YOUR OBJECTIVE - Using the data that follows, return exactly the lines from the one that contains "(** ** package time *)" through the one that contains "(** The host's", ends included.

DATA SUPPLIED -

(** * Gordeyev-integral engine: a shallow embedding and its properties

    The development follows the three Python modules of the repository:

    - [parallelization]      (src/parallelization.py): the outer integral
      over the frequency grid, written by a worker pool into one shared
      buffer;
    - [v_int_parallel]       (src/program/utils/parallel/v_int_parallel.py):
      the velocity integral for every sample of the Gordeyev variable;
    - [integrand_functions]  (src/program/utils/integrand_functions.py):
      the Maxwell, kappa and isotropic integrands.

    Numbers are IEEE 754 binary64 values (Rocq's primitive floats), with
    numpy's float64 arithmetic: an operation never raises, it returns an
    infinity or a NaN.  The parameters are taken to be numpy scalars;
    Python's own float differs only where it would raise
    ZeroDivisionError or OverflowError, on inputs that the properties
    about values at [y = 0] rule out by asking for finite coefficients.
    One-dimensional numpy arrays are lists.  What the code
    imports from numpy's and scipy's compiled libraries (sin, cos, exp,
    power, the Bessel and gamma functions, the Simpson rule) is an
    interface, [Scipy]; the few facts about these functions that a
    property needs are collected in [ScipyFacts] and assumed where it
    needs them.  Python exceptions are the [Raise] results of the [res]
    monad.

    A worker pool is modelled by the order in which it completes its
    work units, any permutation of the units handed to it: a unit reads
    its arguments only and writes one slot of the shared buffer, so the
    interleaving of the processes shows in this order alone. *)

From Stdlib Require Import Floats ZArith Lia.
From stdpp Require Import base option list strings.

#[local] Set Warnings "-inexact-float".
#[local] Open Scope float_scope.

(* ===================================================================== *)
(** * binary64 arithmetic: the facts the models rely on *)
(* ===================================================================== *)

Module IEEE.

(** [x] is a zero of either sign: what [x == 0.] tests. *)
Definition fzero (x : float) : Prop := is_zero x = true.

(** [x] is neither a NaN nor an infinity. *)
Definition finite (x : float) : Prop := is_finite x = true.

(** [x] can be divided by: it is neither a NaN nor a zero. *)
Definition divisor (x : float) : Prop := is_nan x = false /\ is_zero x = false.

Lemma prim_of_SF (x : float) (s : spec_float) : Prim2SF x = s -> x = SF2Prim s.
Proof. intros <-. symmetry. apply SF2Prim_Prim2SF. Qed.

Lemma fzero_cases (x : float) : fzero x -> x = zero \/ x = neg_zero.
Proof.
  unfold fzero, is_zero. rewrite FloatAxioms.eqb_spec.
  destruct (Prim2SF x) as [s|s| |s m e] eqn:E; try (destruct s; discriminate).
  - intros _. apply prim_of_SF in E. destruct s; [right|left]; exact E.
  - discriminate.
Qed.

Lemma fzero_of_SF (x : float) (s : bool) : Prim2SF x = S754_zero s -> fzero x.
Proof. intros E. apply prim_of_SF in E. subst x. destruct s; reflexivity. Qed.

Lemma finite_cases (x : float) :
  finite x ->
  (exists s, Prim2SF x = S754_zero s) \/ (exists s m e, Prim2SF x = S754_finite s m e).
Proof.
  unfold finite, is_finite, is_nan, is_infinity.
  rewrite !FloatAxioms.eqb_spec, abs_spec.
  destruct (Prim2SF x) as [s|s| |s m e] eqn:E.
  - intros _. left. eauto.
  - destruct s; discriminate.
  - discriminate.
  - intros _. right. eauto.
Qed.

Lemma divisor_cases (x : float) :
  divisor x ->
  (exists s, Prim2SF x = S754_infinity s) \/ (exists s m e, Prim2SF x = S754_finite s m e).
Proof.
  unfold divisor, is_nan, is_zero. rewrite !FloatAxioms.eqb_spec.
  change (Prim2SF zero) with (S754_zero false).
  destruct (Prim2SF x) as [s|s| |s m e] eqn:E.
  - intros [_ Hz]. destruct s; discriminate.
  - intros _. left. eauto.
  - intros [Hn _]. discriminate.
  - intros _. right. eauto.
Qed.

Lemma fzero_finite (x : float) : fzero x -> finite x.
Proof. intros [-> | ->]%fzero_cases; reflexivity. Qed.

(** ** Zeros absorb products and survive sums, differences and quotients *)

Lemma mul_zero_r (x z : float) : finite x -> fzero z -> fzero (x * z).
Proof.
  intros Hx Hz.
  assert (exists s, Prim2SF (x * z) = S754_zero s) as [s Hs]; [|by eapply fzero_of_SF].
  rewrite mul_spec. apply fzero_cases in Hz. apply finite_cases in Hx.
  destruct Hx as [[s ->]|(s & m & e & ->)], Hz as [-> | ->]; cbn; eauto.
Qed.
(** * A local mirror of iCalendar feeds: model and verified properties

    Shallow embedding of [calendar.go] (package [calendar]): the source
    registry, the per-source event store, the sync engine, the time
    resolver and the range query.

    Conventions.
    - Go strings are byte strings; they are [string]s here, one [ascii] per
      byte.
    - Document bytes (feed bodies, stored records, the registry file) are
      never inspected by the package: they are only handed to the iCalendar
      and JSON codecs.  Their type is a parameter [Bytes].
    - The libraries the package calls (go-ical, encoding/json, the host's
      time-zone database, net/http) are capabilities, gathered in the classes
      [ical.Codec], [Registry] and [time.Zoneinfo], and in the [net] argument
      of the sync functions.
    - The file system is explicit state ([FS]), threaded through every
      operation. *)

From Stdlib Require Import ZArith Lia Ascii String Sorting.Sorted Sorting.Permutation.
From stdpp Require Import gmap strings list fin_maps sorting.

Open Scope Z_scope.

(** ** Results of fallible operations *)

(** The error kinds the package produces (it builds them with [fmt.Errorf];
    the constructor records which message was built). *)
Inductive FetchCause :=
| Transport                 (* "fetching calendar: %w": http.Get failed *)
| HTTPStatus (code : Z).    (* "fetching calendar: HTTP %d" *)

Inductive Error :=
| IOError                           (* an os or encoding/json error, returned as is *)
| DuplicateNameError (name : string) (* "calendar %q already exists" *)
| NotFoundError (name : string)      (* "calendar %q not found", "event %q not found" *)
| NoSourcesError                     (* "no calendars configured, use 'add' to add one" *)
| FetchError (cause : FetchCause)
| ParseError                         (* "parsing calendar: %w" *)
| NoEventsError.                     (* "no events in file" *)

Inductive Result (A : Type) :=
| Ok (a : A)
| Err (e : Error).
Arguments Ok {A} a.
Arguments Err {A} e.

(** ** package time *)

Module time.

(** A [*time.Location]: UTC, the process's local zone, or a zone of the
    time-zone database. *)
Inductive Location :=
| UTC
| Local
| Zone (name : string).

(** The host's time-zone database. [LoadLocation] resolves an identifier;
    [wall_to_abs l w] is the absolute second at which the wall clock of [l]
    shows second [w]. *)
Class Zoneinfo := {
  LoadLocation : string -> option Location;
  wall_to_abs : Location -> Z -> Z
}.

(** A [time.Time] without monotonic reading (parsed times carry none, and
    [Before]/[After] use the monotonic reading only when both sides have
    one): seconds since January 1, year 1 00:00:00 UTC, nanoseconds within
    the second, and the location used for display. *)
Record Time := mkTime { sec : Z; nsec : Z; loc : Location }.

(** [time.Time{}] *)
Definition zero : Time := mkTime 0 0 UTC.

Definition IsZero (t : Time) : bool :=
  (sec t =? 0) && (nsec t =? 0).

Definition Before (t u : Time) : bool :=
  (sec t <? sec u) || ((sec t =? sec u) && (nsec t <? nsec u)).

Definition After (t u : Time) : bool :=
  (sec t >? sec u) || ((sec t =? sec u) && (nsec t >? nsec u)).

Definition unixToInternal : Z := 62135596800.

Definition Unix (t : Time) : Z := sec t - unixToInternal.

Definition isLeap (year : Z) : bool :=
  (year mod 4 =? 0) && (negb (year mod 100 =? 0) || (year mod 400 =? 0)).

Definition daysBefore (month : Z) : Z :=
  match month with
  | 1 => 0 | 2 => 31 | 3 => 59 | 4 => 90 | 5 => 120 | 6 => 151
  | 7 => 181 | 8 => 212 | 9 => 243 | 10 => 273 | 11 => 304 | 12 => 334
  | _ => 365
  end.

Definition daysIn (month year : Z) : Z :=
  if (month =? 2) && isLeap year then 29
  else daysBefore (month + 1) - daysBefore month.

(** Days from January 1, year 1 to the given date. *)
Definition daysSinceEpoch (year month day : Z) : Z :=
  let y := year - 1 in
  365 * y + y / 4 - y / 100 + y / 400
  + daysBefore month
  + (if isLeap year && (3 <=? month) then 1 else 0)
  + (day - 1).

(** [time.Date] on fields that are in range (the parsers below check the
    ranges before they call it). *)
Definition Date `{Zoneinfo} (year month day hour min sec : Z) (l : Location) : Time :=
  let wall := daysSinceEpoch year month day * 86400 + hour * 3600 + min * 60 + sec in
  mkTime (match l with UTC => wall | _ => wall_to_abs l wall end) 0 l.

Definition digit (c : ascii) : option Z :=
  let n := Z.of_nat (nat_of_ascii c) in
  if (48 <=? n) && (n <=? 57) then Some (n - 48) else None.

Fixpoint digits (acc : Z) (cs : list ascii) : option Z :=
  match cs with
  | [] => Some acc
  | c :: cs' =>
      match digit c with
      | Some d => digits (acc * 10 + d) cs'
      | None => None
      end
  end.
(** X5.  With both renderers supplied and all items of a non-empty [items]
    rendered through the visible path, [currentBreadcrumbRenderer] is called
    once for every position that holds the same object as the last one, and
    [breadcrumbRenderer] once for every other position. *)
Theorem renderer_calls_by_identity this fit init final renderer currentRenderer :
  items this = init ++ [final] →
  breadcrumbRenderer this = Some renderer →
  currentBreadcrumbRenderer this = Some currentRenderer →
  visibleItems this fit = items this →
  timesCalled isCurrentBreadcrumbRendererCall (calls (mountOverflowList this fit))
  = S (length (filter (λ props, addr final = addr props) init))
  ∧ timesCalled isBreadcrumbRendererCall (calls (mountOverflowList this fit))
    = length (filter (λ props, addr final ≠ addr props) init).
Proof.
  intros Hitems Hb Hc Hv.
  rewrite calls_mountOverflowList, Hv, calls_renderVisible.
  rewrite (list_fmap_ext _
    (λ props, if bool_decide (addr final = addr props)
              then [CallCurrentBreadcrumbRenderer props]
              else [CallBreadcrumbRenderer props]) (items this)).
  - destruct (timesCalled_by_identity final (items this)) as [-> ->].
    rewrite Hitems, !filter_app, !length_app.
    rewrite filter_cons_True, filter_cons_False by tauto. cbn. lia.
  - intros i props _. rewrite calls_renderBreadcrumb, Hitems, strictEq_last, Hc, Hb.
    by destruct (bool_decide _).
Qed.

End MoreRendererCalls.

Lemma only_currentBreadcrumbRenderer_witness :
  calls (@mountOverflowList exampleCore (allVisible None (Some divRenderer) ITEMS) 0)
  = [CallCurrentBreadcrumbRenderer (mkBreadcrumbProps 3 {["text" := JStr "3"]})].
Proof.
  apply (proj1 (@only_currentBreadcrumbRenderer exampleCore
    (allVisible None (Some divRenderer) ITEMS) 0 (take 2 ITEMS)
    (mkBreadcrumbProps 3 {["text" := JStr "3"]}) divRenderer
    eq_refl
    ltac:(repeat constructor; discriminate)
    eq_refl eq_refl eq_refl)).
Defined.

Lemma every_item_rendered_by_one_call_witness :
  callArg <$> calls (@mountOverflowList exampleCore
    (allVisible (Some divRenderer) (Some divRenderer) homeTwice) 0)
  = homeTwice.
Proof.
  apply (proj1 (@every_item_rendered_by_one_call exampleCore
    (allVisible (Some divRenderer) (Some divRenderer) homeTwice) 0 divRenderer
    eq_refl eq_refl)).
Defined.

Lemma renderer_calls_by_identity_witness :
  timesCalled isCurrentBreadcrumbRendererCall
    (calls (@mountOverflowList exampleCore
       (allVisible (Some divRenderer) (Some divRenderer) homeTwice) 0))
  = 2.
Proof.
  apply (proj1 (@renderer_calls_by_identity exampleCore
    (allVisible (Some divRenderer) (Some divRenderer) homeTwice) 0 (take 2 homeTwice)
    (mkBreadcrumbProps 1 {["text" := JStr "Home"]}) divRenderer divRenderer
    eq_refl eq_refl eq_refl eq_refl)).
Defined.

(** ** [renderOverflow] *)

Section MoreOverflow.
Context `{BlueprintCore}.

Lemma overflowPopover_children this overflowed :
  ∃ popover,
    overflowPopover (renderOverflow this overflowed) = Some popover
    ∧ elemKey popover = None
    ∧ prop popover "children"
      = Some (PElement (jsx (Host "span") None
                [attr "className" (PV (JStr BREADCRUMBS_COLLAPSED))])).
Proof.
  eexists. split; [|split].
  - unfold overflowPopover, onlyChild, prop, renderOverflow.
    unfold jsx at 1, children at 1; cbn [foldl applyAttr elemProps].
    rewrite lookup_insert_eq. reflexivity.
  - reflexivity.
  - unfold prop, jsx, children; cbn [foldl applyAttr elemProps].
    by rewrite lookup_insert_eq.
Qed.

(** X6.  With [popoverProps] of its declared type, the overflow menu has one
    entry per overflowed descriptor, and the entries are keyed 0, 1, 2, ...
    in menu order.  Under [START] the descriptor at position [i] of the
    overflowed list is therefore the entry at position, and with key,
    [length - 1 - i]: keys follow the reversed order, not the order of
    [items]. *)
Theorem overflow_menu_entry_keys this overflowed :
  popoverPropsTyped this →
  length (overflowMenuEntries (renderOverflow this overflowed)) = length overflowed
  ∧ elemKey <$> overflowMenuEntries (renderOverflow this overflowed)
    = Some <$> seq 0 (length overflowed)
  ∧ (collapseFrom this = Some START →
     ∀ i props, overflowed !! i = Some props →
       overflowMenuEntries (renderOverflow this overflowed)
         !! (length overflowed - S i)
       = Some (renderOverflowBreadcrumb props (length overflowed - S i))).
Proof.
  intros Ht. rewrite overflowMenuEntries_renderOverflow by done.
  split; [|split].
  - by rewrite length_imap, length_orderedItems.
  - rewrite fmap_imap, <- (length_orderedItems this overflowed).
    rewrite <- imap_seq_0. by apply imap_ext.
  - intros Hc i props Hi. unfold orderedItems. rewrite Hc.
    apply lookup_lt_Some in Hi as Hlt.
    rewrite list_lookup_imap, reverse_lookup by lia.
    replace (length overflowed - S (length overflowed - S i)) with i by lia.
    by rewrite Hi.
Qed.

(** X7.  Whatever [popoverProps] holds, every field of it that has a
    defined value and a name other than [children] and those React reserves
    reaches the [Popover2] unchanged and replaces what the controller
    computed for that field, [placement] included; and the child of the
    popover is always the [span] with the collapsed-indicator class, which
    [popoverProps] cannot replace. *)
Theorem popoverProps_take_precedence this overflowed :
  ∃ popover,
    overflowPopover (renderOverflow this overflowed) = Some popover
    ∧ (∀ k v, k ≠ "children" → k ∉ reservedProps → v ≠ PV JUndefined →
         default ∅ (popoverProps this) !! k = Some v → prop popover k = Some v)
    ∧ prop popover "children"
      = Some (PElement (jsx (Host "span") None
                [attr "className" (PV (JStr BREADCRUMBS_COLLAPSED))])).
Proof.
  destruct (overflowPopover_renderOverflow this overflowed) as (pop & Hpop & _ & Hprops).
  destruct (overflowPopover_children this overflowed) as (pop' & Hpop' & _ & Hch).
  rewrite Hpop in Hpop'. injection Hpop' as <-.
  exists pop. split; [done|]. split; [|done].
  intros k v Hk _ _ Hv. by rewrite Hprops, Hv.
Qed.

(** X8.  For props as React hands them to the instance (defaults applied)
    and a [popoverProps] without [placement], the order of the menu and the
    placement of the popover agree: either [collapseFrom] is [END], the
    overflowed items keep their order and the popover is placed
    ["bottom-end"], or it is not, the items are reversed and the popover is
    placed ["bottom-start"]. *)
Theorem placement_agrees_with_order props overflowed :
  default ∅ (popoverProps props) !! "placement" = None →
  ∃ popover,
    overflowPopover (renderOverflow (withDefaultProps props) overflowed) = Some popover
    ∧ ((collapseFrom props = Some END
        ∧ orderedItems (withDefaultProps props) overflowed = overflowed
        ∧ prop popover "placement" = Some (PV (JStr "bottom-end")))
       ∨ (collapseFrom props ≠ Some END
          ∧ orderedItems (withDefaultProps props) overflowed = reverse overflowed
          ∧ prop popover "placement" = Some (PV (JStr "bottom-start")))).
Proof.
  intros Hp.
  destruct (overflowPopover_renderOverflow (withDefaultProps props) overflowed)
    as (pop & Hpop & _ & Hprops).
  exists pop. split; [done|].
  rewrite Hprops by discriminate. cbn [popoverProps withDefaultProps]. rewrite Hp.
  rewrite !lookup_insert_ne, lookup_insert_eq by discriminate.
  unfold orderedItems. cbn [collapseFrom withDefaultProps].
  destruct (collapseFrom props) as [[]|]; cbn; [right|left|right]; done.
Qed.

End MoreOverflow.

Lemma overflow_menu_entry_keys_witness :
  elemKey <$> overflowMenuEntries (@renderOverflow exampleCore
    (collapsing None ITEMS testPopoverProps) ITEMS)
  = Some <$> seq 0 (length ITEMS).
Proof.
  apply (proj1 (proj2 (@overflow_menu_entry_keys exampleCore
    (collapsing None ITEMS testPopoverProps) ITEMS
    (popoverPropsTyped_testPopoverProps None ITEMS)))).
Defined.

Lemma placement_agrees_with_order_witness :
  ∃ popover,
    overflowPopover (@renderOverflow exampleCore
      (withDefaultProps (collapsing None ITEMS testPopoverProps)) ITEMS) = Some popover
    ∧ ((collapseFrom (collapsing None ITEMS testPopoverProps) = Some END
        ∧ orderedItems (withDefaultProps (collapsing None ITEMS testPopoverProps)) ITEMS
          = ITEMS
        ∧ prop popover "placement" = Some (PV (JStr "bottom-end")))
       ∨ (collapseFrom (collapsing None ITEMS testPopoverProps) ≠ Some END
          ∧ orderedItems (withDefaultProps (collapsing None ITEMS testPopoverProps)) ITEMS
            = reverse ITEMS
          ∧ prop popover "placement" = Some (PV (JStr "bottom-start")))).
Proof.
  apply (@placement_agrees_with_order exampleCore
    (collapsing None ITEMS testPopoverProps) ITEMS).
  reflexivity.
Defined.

SOLUTION TO THIS PROBLEM -
(** ** package time *)

Module time.

(** A [*time.Location]: UTC, the process's local zone, or a zone of the
    time-zone database. *)
Inductive Location :=
| UTC
| Local
| Zone (name : string).

(** The host's time-zone database. [LoadLocation] resolves an identifier;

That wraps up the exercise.